▸ **Exercise objective**
Your answer must be every line of the data that holds the string "discriminate".
--- START ---
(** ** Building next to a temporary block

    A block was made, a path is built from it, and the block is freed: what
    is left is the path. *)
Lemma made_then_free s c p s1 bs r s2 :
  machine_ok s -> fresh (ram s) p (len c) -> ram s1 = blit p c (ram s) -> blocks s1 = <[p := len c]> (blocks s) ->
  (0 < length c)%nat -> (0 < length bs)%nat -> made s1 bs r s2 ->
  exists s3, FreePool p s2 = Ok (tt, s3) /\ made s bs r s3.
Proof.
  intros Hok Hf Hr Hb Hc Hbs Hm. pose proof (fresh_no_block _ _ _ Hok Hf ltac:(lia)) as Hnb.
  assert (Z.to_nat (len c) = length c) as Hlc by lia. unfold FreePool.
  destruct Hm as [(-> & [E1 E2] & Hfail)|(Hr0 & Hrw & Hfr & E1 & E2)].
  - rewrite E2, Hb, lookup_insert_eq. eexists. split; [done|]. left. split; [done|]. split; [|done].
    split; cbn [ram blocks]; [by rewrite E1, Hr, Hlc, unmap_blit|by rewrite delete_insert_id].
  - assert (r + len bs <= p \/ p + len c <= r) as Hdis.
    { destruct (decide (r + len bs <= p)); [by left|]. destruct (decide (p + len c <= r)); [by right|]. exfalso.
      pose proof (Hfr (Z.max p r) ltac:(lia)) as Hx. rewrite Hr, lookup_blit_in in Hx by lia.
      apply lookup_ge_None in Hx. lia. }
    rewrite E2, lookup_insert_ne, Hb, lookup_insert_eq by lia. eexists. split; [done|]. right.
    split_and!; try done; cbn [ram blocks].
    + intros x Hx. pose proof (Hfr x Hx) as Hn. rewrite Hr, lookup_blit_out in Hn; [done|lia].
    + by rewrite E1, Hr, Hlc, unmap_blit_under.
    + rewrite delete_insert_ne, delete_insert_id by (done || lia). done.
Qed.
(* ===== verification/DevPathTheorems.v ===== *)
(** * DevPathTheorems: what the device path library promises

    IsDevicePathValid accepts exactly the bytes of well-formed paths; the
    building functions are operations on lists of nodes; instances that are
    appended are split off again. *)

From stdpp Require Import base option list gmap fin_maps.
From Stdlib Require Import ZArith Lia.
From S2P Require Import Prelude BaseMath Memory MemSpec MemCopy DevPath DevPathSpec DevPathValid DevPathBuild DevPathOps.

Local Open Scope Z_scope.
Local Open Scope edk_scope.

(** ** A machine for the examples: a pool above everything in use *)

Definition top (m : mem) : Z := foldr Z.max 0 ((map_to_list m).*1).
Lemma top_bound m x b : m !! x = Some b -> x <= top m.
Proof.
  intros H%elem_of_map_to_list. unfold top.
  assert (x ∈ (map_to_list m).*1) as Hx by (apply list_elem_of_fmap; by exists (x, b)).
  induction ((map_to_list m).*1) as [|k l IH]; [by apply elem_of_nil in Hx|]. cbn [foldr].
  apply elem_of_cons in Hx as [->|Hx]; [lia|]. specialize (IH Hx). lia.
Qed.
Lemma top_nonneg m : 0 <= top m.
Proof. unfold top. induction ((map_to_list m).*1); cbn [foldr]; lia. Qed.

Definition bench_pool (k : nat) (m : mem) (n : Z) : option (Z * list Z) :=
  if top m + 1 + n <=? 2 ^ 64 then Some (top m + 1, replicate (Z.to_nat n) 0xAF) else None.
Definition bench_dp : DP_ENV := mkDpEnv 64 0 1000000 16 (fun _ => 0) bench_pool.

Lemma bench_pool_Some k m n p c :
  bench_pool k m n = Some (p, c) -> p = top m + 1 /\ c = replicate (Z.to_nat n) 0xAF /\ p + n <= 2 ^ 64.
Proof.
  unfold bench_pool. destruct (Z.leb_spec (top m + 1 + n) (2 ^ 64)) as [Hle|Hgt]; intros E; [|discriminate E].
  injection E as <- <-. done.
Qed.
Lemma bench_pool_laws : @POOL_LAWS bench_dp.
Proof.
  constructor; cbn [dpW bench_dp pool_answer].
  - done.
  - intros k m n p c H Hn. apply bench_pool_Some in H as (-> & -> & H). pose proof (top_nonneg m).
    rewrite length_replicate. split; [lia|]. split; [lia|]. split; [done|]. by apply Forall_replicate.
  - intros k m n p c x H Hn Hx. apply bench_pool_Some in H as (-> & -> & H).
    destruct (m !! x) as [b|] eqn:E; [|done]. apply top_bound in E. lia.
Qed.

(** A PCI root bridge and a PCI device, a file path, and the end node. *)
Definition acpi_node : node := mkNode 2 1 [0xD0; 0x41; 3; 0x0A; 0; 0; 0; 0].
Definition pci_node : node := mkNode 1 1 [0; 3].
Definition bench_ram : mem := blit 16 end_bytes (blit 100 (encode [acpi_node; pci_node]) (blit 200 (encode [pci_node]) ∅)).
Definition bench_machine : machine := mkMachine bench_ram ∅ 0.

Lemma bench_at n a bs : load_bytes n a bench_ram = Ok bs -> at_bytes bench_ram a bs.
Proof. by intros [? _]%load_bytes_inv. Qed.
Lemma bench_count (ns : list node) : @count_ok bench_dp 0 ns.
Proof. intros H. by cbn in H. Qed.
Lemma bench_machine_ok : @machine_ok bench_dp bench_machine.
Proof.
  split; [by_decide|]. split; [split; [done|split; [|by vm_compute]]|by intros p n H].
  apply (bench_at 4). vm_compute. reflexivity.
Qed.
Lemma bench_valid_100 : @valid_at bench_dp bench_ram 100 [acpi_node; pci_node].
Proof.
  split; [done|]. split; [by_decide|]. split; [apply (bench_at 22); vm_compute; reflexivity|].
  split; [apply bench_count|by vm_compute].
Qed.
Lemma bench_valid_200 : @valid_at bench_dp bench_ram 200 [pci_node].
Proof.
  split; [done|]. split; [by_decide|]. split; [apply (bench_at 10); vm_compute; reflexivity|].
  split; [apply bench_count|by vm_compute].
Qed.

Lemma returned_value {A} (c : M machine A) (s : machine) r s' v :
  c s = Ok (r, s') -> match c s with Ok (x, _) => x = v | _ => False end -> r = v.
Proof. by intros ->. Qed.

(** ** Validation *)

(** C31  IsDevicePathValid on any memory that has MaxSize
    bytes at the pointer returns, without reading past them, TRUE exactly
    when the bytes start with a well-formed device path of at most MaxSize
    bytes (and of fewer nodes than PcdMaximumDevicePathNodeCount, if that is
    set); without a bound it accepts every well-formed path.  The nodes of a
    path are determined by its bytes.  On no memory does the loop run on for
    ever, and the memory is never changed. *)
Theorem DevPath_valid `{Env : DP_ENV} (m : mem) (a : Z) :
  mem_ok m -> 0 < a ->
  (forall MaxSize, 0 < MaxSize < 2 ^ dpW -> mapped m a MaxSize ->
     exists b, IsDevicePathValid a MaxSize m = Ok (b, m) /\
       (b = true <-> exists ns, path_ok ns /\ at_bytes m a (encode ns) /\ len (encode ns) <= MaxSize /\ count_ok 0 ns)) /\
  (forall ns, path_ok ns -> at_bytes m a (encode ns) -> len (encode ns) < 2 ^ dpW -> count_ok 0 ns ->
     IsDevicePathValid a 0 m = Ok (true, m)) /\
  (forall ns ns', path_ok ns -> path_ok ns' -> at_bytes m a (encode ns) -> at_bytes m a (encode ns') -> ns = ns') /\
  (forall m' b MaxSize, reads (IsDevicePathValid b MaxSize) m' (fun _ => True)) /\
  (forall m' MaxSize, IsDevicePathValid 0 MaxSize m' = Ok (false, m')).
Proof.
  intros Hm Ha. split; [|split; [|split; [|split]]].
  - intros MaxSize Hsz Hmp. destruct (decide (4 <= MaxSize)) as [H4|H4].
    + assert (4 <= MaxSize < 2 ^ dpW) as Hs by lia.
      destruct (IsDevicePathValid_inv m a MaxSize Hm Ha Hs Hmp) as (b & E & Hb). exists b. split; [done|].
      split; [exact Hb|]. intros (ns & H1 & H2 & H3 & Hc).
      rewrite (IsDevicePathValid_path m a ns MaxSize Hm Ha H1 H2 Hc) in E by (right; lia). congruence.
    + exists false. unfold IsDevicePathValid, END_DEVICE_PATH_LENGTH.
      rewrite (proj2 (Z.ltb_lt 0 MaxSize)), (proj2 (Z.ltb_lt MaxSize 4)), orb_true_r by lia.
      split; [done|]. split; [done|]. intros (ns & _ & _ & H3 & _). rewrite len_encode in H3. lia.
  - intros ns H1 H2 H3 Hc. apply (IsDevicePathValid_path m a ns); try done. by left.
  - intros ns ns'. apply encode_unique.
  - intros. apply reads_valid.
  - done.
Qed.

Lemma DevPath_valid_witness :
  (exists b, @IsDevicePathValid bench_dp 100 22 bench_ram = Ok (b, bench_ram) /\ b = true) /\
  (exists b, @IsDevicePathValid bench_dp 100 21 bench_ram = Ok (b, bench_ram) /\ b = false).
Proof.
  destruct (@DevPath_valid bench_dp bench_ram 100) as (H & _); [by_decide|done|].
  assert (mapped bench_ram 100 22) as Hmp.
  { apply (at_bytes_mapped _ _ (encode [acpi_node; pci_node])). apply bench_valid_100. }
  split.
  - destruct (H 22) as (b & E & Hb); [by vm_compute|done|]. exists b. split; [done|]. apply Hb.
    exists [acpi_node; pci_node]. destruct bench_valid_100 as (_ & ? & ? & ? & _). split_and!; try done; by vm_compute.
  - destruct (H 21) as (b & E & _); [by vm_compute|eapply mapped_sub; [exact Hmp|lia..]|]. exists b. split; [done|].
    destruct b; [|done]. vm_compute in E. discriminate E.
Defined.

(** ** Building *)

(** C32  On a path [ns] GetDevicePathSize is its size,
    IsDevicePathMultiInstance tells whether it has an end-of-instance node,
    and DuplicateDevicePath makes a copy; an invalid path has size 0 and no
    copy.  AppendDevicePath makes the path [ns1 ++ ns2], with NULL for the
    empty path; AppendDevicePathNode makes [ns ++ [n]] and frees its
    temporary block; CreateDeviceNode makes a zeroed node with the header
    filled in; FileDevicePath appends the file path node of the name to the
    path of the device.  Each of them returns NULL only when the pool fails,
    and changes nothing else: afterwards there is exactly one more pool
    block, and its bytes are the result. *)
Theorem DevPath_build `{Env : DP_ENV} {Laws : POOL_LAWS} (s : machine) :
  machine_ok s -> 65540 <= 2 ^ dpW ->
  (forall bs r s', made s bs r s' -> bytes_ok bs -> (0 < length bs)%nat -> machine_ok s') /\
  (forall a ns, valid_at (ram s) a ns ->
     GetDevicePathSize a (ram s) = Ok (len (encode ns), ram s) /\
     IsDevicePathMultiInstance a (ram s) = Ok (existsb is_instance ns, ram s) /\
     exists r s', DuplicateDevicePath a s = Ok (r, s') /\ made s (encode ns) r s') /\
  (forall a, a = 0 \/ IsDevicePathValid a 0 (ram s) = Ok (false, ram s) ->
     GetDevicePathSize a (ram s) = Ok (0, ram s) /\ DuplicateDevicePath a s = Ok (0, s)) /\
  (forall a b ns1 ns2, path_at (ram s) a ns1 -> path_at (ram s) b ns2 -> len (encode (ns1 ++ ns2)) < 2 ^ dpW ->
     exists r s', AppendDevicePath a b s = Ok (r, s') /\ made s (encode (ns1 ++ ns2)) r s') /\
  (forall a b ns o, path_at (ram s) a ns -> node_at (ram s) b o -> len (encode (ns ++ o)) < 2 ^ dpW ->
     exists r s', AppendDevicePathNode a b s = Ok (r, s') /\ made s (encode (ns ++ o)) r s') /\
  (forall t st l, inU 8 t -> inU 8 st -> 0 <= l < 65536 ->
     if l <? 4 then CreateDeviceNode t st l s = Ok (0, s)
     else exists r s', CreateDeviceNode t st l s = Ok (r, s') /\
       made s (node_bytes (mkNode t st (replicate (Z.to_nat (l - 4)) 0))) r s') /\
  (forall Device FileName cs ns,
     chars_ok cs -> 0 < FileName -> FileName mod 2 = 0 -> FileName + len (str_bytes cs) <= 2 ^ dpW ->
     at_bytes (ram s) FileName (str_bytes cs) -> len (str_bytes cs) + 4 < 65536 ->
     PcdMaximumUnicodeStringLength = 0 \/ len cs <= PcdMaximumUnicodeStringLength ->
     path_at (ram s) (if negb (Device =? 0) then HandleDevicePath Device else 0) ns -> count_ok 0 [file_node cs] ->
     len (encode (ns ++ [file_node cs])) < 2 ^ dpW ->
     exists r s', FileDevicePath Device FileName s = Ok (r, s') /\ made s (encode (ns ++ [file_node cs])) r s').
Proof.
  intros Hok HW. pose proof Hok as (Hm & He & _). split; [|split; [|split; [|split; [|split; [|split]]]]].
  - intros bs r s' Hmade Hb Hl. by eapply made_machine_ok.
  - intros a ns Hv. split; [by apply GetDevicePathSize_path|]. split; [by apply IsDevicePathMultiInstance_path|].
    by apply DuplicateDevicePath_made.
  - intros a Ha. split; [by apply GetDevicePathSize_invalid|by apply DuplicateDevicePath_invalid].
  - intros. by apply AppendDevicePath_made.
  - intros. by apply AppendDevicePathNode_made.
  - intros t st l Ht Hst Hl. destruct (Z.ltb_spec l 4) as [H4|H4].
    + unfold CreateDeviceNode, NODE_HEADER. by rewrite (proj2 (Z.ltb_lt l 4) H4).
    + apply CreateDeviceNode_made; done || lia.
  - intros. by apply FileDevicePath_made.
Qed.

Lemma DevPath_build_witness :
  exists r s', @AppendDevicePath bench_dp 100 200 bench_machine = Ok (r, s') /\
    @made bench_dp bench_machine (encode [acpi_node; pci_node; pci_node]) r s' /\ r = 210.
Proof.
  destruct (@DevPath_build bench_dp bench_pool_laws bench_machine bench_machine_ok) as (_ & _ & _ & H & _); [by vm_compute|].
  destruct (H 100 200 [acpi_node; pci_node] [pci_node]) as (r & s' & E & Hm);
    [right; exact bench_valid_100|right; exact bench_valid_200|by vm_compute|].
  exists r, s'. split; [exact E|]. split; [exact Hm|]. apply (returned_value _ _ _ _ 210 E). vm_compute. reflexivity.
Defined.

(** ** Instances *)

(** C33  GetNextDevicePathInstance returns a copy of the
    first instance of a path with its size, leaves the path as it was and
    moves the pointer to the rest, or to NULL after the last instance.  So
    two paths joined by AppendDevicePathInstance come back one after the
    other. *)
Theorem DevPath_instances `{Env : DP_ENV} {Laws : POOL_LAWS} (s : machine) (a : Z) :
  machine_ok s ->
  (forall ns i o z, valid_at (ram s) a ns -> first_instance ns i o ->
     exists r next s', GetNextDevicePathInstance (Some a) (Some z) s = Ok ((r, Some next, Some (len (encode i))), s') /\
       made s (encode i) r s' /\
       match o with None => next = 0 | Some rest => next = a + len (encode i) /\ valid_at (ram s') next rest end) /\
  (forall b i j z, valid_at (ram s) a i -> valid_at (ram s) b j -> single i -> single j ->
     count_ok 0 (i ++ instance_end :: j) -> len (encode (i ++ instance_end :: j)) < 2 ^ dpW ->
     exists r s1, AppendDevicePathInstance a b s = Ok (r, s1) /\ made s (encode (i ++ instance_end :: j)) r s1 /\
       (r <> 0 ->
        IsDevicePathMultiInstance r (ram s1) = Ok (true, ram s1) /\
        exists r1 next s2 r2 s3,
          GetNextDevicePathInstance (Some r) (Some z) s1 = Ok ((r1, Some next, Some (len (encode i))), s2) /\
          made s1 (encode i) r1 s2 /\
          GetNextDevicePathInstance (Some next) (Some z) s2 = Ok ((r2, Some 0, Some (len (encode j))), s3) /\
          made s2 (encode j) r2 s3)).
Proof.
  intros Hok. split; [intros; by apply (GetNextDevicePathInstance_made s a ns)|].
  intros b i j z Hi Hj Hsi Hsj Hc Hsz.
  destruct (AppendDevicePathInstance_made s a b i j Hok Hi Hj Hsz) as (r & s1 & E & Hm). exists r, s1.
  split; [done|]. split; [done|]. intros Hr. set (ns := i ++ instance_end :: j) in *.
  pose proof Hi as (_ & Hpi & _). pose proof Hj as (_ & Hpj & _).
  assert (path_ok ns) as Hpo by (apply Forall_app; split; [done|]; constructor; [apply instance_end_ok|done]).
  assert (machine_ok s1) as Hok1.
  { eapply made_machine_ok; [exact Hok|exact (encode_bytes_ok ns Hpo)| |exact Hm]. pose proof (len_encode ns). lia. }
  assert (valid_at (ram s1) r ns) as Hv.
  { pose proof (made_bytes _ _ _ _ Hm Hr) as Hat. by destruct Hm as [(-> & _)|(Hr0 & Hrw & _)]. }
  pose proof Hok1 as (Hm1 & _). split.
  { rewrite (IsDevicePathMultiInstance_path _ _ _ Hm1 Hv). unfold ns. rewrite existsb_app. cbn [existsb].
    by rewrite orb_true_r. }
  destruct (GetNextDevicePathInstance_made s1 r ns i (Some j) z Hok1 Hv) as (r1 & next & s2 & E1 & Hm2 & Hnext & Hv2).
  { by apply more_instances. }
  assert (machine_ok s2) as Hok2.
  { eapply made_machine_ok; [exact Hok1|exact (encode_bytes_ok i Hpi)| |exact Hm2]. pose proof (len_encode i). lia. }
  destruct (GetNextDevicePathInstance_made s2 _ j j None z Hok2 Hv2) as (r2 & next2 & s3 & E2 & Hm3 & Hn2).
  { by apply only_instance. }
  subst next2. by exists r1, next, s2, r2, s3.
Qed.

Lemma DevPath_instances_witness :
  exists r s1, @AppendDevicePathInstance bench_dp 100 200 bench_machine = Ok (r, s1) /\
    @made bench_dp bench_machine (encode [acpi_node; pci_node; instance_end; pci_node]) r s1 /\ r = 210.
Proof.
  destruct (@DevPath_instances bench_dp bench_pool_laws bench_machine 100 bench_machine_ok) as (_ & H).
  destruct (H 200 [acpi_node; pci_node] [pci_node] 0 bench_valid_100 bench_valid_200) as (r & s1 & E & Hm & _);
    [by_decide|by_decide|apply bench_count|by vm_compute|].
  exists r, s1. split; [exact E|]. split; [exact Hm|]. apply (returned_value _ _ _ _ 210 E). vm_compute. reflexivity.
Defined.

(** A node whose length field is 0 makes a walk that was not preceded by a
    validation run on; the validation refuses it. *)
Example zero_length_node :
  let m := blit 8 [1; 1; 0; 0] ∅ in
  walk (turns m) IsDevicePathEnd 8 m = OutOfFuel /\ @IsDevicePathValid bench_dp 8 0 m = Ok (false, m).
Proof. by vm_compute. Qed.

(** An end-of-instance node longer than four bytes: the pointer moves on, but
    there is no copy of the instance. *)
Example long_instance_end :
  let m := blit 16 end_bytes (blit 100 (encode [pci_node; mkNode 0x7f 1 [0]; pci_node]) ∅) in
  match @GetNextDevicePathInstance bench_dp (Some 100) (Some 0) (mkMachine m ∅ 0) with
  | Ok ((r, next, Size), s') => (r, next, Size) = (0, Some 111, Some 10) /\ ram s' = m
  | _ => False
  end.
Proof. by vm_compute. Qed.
--- END ---
▸ **Task answer**
  unfold bench_pool. destruct (Z.leb_spec (top m + 1 + n) (2 ^ 64)) as [Hle|Hgt]; intros E; [|discriminate E].
    destruct b; [|done]. vm_compute in E. discriminate E.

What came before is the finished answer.